Treatment of adjuvant arthritis using microencapsulated antisense NF-κB oligonucleotides.

Antisense oligonucleotides are promising new therapeutic agents used to selectively inhibit target genes such as Nuclear Factor Kappa B (NF-κB), an important transcription factor in the pathogenesis of inflammatory disease. The purpose of the present study was to evaluate microencapsulated antisense oligonucleotides specific to NF-κB for in vitro efficacy and treatment of adjuvant-induced arthritis in rats. Oligonucleotide-loaded albumin microspheres were prepared and characterized in terms of size, zeta potential, morphology and release pattern. This study reports significant NF-κB inhibition in vitro after treatment with microencapsulated antisense oligonucleotides. Furthermore, microencapsulated antisense NF-κB oligonucleotides were found to inhibit paw inflammation associated with rat adjuvant-induced arthritis in a dose-dependent manner. Taken together, the results presented in this work described albumin microspheres to be effective delivery vehicles for antisense NF-κB oligonucleotides and a potential treatment for inflammatory diseases.

Formulation and evaluation of albumin microspheres and its enteric coating using a spray-dryer.

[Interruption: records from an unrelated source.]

(** C9: take a row whose [expires] equals the clock reading in milliseconds,
    a valid key and a timeout whose expiry [exp] can be computed.  At that
    reading [add] finds [expires > now] false, replaces the row and returns
    [True]; at the same reading [get], whose test is [expires < now],
    returns the value stored in the row. *)
Theorem add_and_get_disagree_at_expiry (key : string) (v2 default old : V)
    (tmo : timeout) (version : option Z) (t0 t : Q) (exp : Z) (r : row)
    (s : store) :
  let k := make_key key version in
  (String.length k <= 250)%nat ->
  get_backend_timeout base tmo t0 = Return exp ->
  table s !! k = Some r ->
  (inject_Z (expires r) == t * 1000)%Q ->
  pickle_loads (value r) = Some old ->
  (exists s', add key v2 tmo version t0 t s = (Return true, s') /\
              table s' = <[k := Row (pickle_dumps v2) exp]> (table s)) /\
  (exists s', get key default version t s = (Return old, s') /\
              table s' = table s).
Proof.
  intros k Hk He Hr Hnow Hold. split.
  - destruct (_base_set_add V pickle_dumps base tbl k v2 tmo t0 t exp s He)
      as [sql Hs].
    unfold MySQLCache.add. fold k. rewrite accepted_then_body by exact Hk.
    rewrite Hs.
    rewrite (add_row_expired _ _ _ _ _ _ Hr) by (rewrite Hnow; apply Qle_refl).
    eexists. split; reflexivity.
  - destruct (get_run key default version t s Hk) as [sql ->]. fold k.
    rewrite Hr.
    rewrite <- (py_int_comp _ _ Hnow), py_int_inject_Z, Z.ltb_irrefl.
    unfold MySQLCache._decode, force_bytes. rewrite Hold.
    eexists. split; reflexivity.
Qed.


End Reads.

(** ** [get_many] *)

Section GetMany.
Variable V : Type.
Variable pickle_loads : bytes -> option V.
Variable make_key : string -> option Z -> string.
Variable tbl : string.
Variable version : option Z.
Variable now : Z.
Variable T : gmap string row.
Variable m : gmap string string.

Local Abbreviation get_many_rows := (get_many_rows V pickle_loads).

Hypothesis m_sound : forall mk k, m !! mk = Some k -> make_key k version = mk.

Local Abbreviation content := (content V pickle_loads make_key version now T).
Local Abbreviation filled := (filled V pickle_loads make_key version now T m).
Local Abbreviation fetched := (fetched T).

This study optimized and evaluated the conditions for surface coating of microspheres using a spray-dryer. Four formulations of Bromophenol blue (BPB)-loaded albumin microspheres were prepared using a spray-dryer, cross-linked at different concentrations and time periods. One of the optimized formulations with the desired characteristics was selected for enteric coating with Eudragit L100-55. The procedure involved suspending BPB microspheres in polymer solution and spray-drying it. Four enteric coated formulations were prepared with different concentrations of microspheres in suspension (0.25 and 0.5%w/v) and polymer concentrations (0.25 and 0.5%w/v). Change in the mean particle size after coating was determined using a Laser Particle Counter. The surface coating technique employed did not significantly increase the particle size. Enteric coating efficiency was determined in simulated gastric fluid. Compared to the uncoated microspheres the cumulative amount of drug released from coated microspheres was significantly lower for 3 h, implying efficient surface coating.